Wczesne rozpoczęcie fizjoterapii ma na celu przeciwdziałanie skutkom unieruchomienia oraz zmniejszenie stopnia dysfunkcji.
Pierwszy z celów realizowany jest poprzez:
- ćwiczenia oddechowe, oklepywanie, które mają na celu usprawnienie funkcjonowania układu oddechowego
- ćwiczenia kończyn , stymulujące krążenie obwodowe i zapobiegające powstawaniu zmian zakrzepowo-zapalnych
- utrzymanie prawidłowej higieny skóry, bielizny, pościeli jako profilaktyka przeciwodleżynowa
Od pierwszej doby pobytu w szpitalu należy zwrócić uwagę na prawidłowe ułożenie chorego. Odpowiednie pozycje mają na celu zapobieganie powstawania przykurczów jednej grupy mięśniowej i rozciągnięciu innej.
Skutkiem udaru mózgu mogą być deficyty ruchowe w postaci niedowładów jednostronnych kończyny dolnej i/lub górnej, prowadzące do niepełnosprawności. Podjęcie wczesnej rehabilitacji ma na celu przeciwdziałanie tym skutkom ruchowym i przywrócenie sprawności chorego. Terapia prowadzona jest w ten sposób, aby chory mógł nauczyć się poprawnego wykonywania każdego ruchu. Ćwiczenia powtarzane są wielokrotnie, aby stymulować ocalałe komórki nerwowe i utorować nowe połączenia, które warunkują powrót utraconych funkcji.
Praca z chorym składa się z kilku faz. Pierwsza z nich ma za zadanie pionizację pacjenta i rozłożona jest na kilka dni. Częściową pionizację rozpoczyna się w łóżku od podniesienia zagłówka i przyzwyczajania pacjenta do pozycji siedzącej. Na tym etapie przywracana jest kontrola osi ciała oraz stymulowane są odruchy postawne. W kolejnych dniach chory sadzany jest w łóżku ze spuszczonymi nogami. W tej pozycji chory powinien być karmiony. Jest to również komfortowa pozycja do wykonywania ćwiczeń kończyn górnych. Ponieważ równolegle z pionizację chory uczony jest wykonywania ruchów w określony sposób, czyli wzorców ruchowych. Każdy z tych wzorców jest częścią składową określonej funkcji ruchowej.
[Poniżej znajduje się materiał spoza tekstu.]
(** * bpm: action resolution and process orchestration

    A shallow embedding of [bpm/config.py], [bpm/logger.py] and [bpm/cli.py].
    Python dictionaries are association lists in insertion order, the
    console is the list of printed lines, [exit(1)] and exceptions are an
    explicit signal, and the operating system (process spawning, polling,
    signals, the file system) is an oracle passed to the code. *)

From Stdlib Require Import List String Ascii Bool Arith ZArith Lia.
From Stdlib Require Import DecimalString.
Import ListNotations.
Local Open Scope string_scope.
Local Open Scope list_scope.

(** ** Python built-ins *)

(** An f-string: the concatenation of its pieces. *)
Definition fstr (pieces : list string) : string := String.concat "" pieces.

(** [str(n)] for a length or a count. *)
Definition str_nat (n : nat) : string := NilEmpty.string_of_uint (Nat.to_uint n).

(** [str(z)] for an exit code or a process id. *)
Definition str_int (z : Z) : string := NilZero.string_of_int (Z.to_int z).

(** Truth value of an [Optional[bool]] field: [None] and [False] are falsy. *)
Definition truthy (b : option bool) : bool :=
  match b with Some true => true | _ => false end.

(** Truth value of a string: only the empty string is falsy. *)
Definition str_truthy (s : string) : bool :=
  match s with EmptyString => false | _ => true end.

(** [any] and [all] over a list of booleans. *)
Definition any (l : list bool) : bool := existsb (fun b => b) l.
Definition all (l : list bool) : bool := forallb (fun b => b) l.

(** [sum] over a list of booleans counts the [True] entries. *)
Definition sum (l : list bool) : nat := List.length (filter (fun b => b) l).

(** ** Dictionaries

    A [dict] keeps its keys in insertion order; assigning to a bound key
    replaces the value in place, assigning to a new key appends. *)

Section Dict.
Context {K V : Type} (K_eq_dec : forall x y : K, {x = y} + {x <> y}).

Definition dict := list (K * V).

Definition dict_keys (d : dict) : list K := map fst d.
Definition dict_values (d : dict) : list V := map snd d.
Definition dict_items (d : dict) : list (K * V) := d.

Fixpoint dict_get (k : K) (d : dict) : option V :=
    match d with
    | [] => None
    | (k', v) :: d' => if K_eq_dec k k' then Some v else dict_get k d'
    end.

Definition dict_mem (k : K) (d : dict) : bool :=
    match dict_get k d with Some _ => true | None => false end.

Fixpoint dict_set (k : K) (v : V) (d : dict) : dict :=
    match d with
    | [] => [(k, v)]
    | (k', v') :: d' =>
        if K_eq_dec k k' then (k', v) :: d' else (k', v') :: dict_set k v d'
    end.

Fixpoint dict_del (k : K) (d : dict) : dict :=
    match d with
    | [] => []
    | (k', v') :: d' =>
        if K_eq_dec k k' then d' else (k', v') :: dict_del k d'
    end.

  (** A dict display or comprehension: the items are assigned in turn. *)
Definition dict_of_items (items : list (K * V)) : dict :=
    fold_left (fun d kv => dict_set (fst kv) (snd kv) d) items [].

  (** The invariant of every Python dict: no key occurs twice. *)
Definition dict_wf (d : dict) : Prop := NoDup (dict_keys d).
End Dict.

Arguments dict : clear implicits.

Definition sdict (V : Type) := dict string V.
Definition sget {V} := @dict_get string V string_dec.
Definition sset {V} := @dict_set string V string_dec.
Definition smem {V} := @dict_mem string V string_dec.

(** ** pathlib

    A pure POSIX path: its anchor and its components.  [Path("//a")] keeps
    its two leading slashes and is anchored differently from [Path("/a")]. *)

Module pathlib.
Inductive anchor := Relative | Root | DoubleRoot.

Record Path := { anchor_of : anchor; parts : list string }.

Definition anchor_eq_dec (a b : anchor) : {a = b} + {a <> b}.
Proof. decide equality. Defined.

Definition Path_eq_dec (p q : Path) : {p = q} + {p <> q}.
Proof.
    decide equality; [apply (list_eq_dec string_dec) | apply anchor_eq_dec].
  Defined.

Fixpoint is_prefix (xs ys : list string) : bool :=
    match xs, ys with
    | [], _ => true
    | x :: xs', y :: ys' => if string_dec x y then is_prefix xs' ys' else false
    | _ :: _, [] => false
    end.

  (** [p.relative_to(other)] succeeds exactly when this holds; otherwise it
      raises [ValueError]. *)
Definition is_relative_to (p other : Path) : bool :=
    if anchor_eq_dec (anchor_of p) (anchor_of other)
    then is_prefix (parts other) (parts p) else false.

  (** [a / b]: an anchored right operand replaces the left one. *)
Definition joinpath (a b : Path) : Path :=
    match anchor_of b with
    | Relative => {| anchor_of := anchor_of a; parts := parts a ++ parts b |}
    | _ => b
    end.

Definition is_absolute (p : Path) : bool :=
    match anchor_of p with Relative => false | _ => true end.
End pathlib.
Import pathlib.

(** [str.split(sep)]: the pieces between the separators, empty pieces kept. *)
Fixpoint split_on (sep : ascii) (s : string) : list string :=
  match s with
  | EmptyString => [EmptyString]
  | String a s' =>
      if Ascii.eqb a sep then EmptyString :: split_on sep s'
      else match split_on sep s' with
           | [] => [String a EmptyString]
           | w :: ws => String a w :: ws
           end
  end.

Definition slash : ascii := "/"%char.

(** [Path(s)]: one or at least three leading slashes anchor at the root, two
    are kept as they are; empty and [.] components are dropped. *)
Definition parse_path (s : string) : Path :=
  {| anchor_of :=
       match s with
       | String a (String b (String c _)) =>
           if Ascii.eqb a slash
           then if Ascii.eqb b slash
                then if Ascii.eqb c slash then Root else DoubleRoot
                else Root
           else Relative
       | String a (String b EmptyString) =>
           if Ascii.eqb a slash
           then if Ascii.eqb b slash then DoubleRoot else Root
           else Relative
       | String a EmptyString => if Ascii.eqb a slash then Root else Relative
       | EmptyString => Relative
       end;
     parts := filter (fun w => negb (String.eqb w "") && negb (String.eqb w "."))
                     (split_on slash s) |}.

(** [str(p)] *)
Definition str_path (p : Path) : string :=
  let body := String.concat "/" (parts p) in
  match anchor_of p with
  | Relative => if str_truthy body then body else "."
  | Root => String slash body
  | DoubleRoot => String slash (String slash body)
  end.

(** ** Exceptions and results *)

Inductive exn :=
| SystemExit (code : Z)
| KeyboardInterrupt
| FileNotFoundError (strerror : string) (filename : option string)
| ValueError (msg : string)
| KeyError (key : string)
| TimeoutExpired
| Exception (msg : string).

Inductive result (A : Type) :=
| Ok (a : A)
| Raise (e : exn).
Arguments Ok {A} a.
Arguments Raise {A} e.

Definition rbind {A B} (r : result A) (k : A -> result B) : result B :=
  match r with Ok a => k a | Raise e => Raise e end.

Notation "x <-? r ; k" := (rbind r (fun x => k))
  (at level 61, r at next level, right associativity).

(** Validation of the items of a mapping, in order; the first failure ends it. *)
Fixpoint rmap {A B} (f : A -> result B) (l : list A) : result (list B) :=
  match l with
  | [] => Ok []
  | x :: l' => y <-? f x ; ys <-? rmap f l' ; Ok (y :: ys)
  end.

(** ** What the code takes from outside the repository

    [shlex.split] (which raises [ValueError] on an unbalanced quote) and
    termcolor's [colored]. *)
Class Externals := {
  shlex_split : string -> option (list string);
  colored : string -> string -> string
}.

(** ** bpm/config.py *)

(** The file-system and git facts that configuration loading reads. *)
Record Host := {
  git_returncode : Z;
  git_toplevel : string;          (* stdout of git rev-parse, stripped *)
  path_exists : Path -> bool
}.

Definition get_git_repo_root (h : Host) : result Path :=
  if (0 <? git_returncode h)%Z
  then Raise (FileNotFoundError "Not in a Git repository." None)
  else Ok (parse_path (git_toplevel h)).

(** [rebase_path(new_root, subdir)] with [subdir] a string, as both callers
    pass it. *)
Definition rebase_path (new_root : Path) (subdir : string) : Path :=
  let subdir_path := parse_path subdir in
  if is_relative_to subdir_path new_root then subdir_path
  else
    let subdir_str := str_path subdir_path in
    let rootless_path :=
      match subdir_str with
      | String a rest => if Ascii.eqb a slash then rest else subdir_str
      | EmptyString => subdir_str
      end in
    joinpath new_root (parse_path rootless_path).

Module Action.
Record t := {
    name : string;
    module_name : string;
    cmd : string;
    args : option bool;
    watch_cmd : option string;
    work_dir : Path;
    bg : option bool
  }.

  (** [__str__] *)
Definition str (a : t) : string := fstr [module_name a; "."; name a].

Definition eq_dec (a b : t) : {a = b} + {a <> b}.
Proof.
    decide equality;
      try apply string_dec; try apply Path_eq_dec;
      decide equality; try apply string_dec; apply bool_dec.
  Defined.
End Action.

(** The raw data of one action and one module, as the configuration file
    gives them. *)
Record RawAction := {
  raw_cmd : string;
  raw_args : option bool;
  raw_watch_cmd : option string;
  raw_work_dir : option string;
  raw_bg : option bool
}.

Record RawModule := {
  rawm_work_dir : string;
  rawm_actions : sdict RawAction
}.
Jeśli pozycja siedzącą w łóżku jest dobrze tolerowana, fizjoterapeuta przesadza chorego na fotel lub wózek inwalidzki. Następnym etapem jest pełna pionizacja przy asekuracji fizjoterapeutów. W pozycji stojącej realizuje się szereg ćwiczeń równoważnych, które przygotowują do następnego etapu, czyli chodzenia. Pierwsze próby chodzenia mogą być podejmowane z wykorzystaniem balkonika, poreczy lub trójnoga . W miarę opanowywania tej umiejętności chory otrzymuje do wspierania kij, a w końcowym etapie chodzi z asekuracją fizjoterapeuty. Trzeba pamiętać, aby rodzina zapewniła choremu odpowiednie obuwie, ujmujące pięte i wykonane z miękkiej zelówki.
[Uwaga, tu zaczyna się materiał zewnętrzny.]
(** C9.  When [fromInspectResult] returns a registry, every group of the
    snapshot had at least one binding, and a key is present in the registry
    if and only if the snapshot has a group, with at least one binding,
    whose key [setBinding] stores under it: for a group key
    [port/protocol], the key [port/protocol] with the protocol in lower
    case.  A group with an empty binding list gives no entry: from a
    snapshot with such a group no registry is built, the call throws
    [NoHostPortForFamily], which is the only error it throws. *)
Theorem fromInspectResult_keys (hostIps : list HostIp) (inspectResult : InspectResult.t) :
  ((exists g, In (g, []) (InspectResult.ports inspectResult)) ->
   BoundPorts.fromInspectResult isIP hostIps inspectResult = Throw NoHostPortForFamily)
  /\ (forall e, BoundPorts.fromInspectResult isIP hostIps inspectResult = Throw e ->
                e = NoHostPortForFamily)
  /\ (forall reg,
        BoundPorts.fromInspectResult isIP hostIps inspectResult = Ok reg ->
        (forall g bs, In (g, bs) (InspectResult.ports inspectResult) -> bs <> [])
        /\ (forall k,
              JsMap.has String.eqb k (BoundPorts.ports reg) = true <->
              exists g bs, In (g, bs) (InspectResult.ports inspectResult)
                           /\ bs <> [] /\ storedKey (KeyString g) None = k)
        /\ (forall n p bs,
              Js.includes Js.slash p = false ->
              In (portKey n p, bs) (InspectResult.ports inspectResult) ->
              JsMap.has String.eqb (portKey n (Js.toLowerCase p)) (BoundPorts.ports reg)
              = true)).
Proof.
  unfold BoundPorts.fromInspectResult.
  assert (Hok : forall reg,
            BoundPorts.insertResolved isIP hostIps (InspectResult.ports inspectResult)
              BoundPorts.new = Ok reg ->
            forall g bs, In (g, bs) (InspectResult.ports inspectResult) -> bs <> []).
  { intros reg H g bs Hin ->. apply insertResolved_Ok in H. destruct H as [Hres _].
    destruct (Hres g [] Hin) as [port Hp]. rewrite resolve_empty in Hp. discriminate. }
  split; [|split].
  - intros [g Hg].
    destruct (BoundPorts.insertResolved isIP hostIps _ _) as [reg|e] eqn:E.
    + now destruct (Hok reg eq_refl g [] Hg).
    + f_equal. now apply insertResolved_Throw in E.
  - intros e. apply insertResolved_Throw.
  - intros reg H. split; [exact (Hok reg H)|].
    destruct (insertResolved_Ok _ _ _ _ H) as [_ Hkeys].
    assert (Hk : forall k,
              JsMap.has String.eqb k (BoundPorts.ports reg) = true <->
              exists g bs, In (g, bs) (InspectResult.ports inspectResult)
                           /\ bs <> [] /\ storedKey (KeyString g) None = k).
    { intros k. rewrite Hkeys. split.
      - intros [Hnew|(g & bs & Hin & Hs)]; [discriminate Hnew|].
        exists g, bs. repeat split; try assumption. exact (Hok reg H g bs Hin).
      - intros (g & bs & Hin & _ & Hs). right. now exists g, bs. }
    split; [exact Hk|].
    intros n p bs Hp Hin. apply Hk. exists (portKey n p), bs.
    repeat split; [assumption|exact (Hok reg H _ _ Hin)|].
    now apply storedKey_portKey.
Qed.

End FromInspectResultProperties.

Lemma fromInspectResult_keys_witness :
  BoundPorts.fromInspectResult sampleIsIP [mkHostIp "127.0.0.1" IPv4]
    (InspectResult.mk [("8080/tcp", [mkBinding "0.0.0.0" 45000]); ("9090/udp", [])])
  = Throw NoHostPortForFamily
  /\ JsMap.has String.eqb "8080/tcp"
       (BoundPorts.ports
          (BoundPorts.setBinding (KeyString "8080/TCP") 45000 None BoundPorts.new))
     = true.
Proof.
  split.
  - apply (proj1 (fromInspectResult_keys sampleIsIP [mkHostIp "127.0.0.1" IPv4]
                    (InspectResult.mk
                       [("8080/tcp", [mkBinding "0.0.0.0" 45000]); ("9090/udp", [])]))).
    exists "9090/udp". right. left. reflexivity.
  - pose (snap := InspectResult.mk [("8080/TCP", [mkBinding "0.0.0.0" 45000])]).
    destruct (fromInspectResult_keys sampleIsIP [mkHostIp "127.0.0.1" IPv4] snap)
      as (_ & _ & Hok).
    destruct (Hok (BoundPorts.setBinding (KeyString "8080/TCP") 45000 None BoundPorts.new)
                eq_refl) as (_ & _ & Hcanon).
    apply (Hcanon 8080 "TCP" [mkBinding "0.0.0.0" 45000] eq_refl).
    left. reflexivity.
Defined.

(** ** [filter] *)

(** C1.  [filter] keeps one protocol for each container port, that of the
    last declaration with the port.  Wanted ports [8080] and ["8080/udp"]
    leave of the registry [{8080/tcp: 1, 8080/udp: 2}] the entry
    [8080/udp] alone: the entry [8080/tcp], which matches the first
    declaration, is dropped.  With declarations of distinct ports the
    registry [{8080/tcp: 1, 9090/udp: 2}] filtered by [8080] is
    [{8080/tcp: 1}]. *)
Theorem filter_same_port_two_protocols :
  BoundPorts.portsWithProtocol [PortNumber 8080; PortString "8080/udp"]
    (JsMap.empty Z string) = Ok [(8080, "udp")]
  /\ BoundPorts.filter [PortNumber 8080; PortString "8080/udp"]
       (BoundPorts.mk [("8080/tcp", 1); ("8080/udp", 2)])
     = Ok (BoundPorts.mk [("8080/udp", 2)])
  /\ BoundPorts.filter [PortString "8080/udp"; PortNumber 8080]
       (BoundPorts.mk [("8080/tcp", 1); ("8080/udp", 2)])
     = Ok (BoundPorts.mk [("8080/tcp", 1)])
  /\ BoundPorts.filter [PortNumber 8080]
       (BoundPorts.mk [("8080/tcp", 1); ("9090/udp", 2)])
     = Ok (BoundPorts.mk [("8080/tcp", 1)]).
Proof. repeat split. Qed.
Oprócz zaburzeń ruchowych mogą wystąpić zaburzenia mowy, poznawcze, dlatego też ważne jest, aby równolegle z terapią ruchową zapewnić pacjentowi terapie logopedyczną i neuropsychologiczną. Poprawa tych funkcji zwiększy szanse powodzenia kinezyterapii.
Rehabilitacja powinna rozpoczynać się na oddziale na którym przebywa chory i stąd bezpośrednio powinien trafić na oddział rehabilitacji neurologicznej, gdzie realizowany jest program „wczesnej rehabilitacji poudarowej” trwający 3-9 tygodni. Na oddziale rehabilitacji kontynuowana jest wcześniejsza terapia. Wszystkie czynności tam podejmowane dążą do udoskonalenia funkcji chodu i przywrócenia sprawności ruchowej kończyny górnej.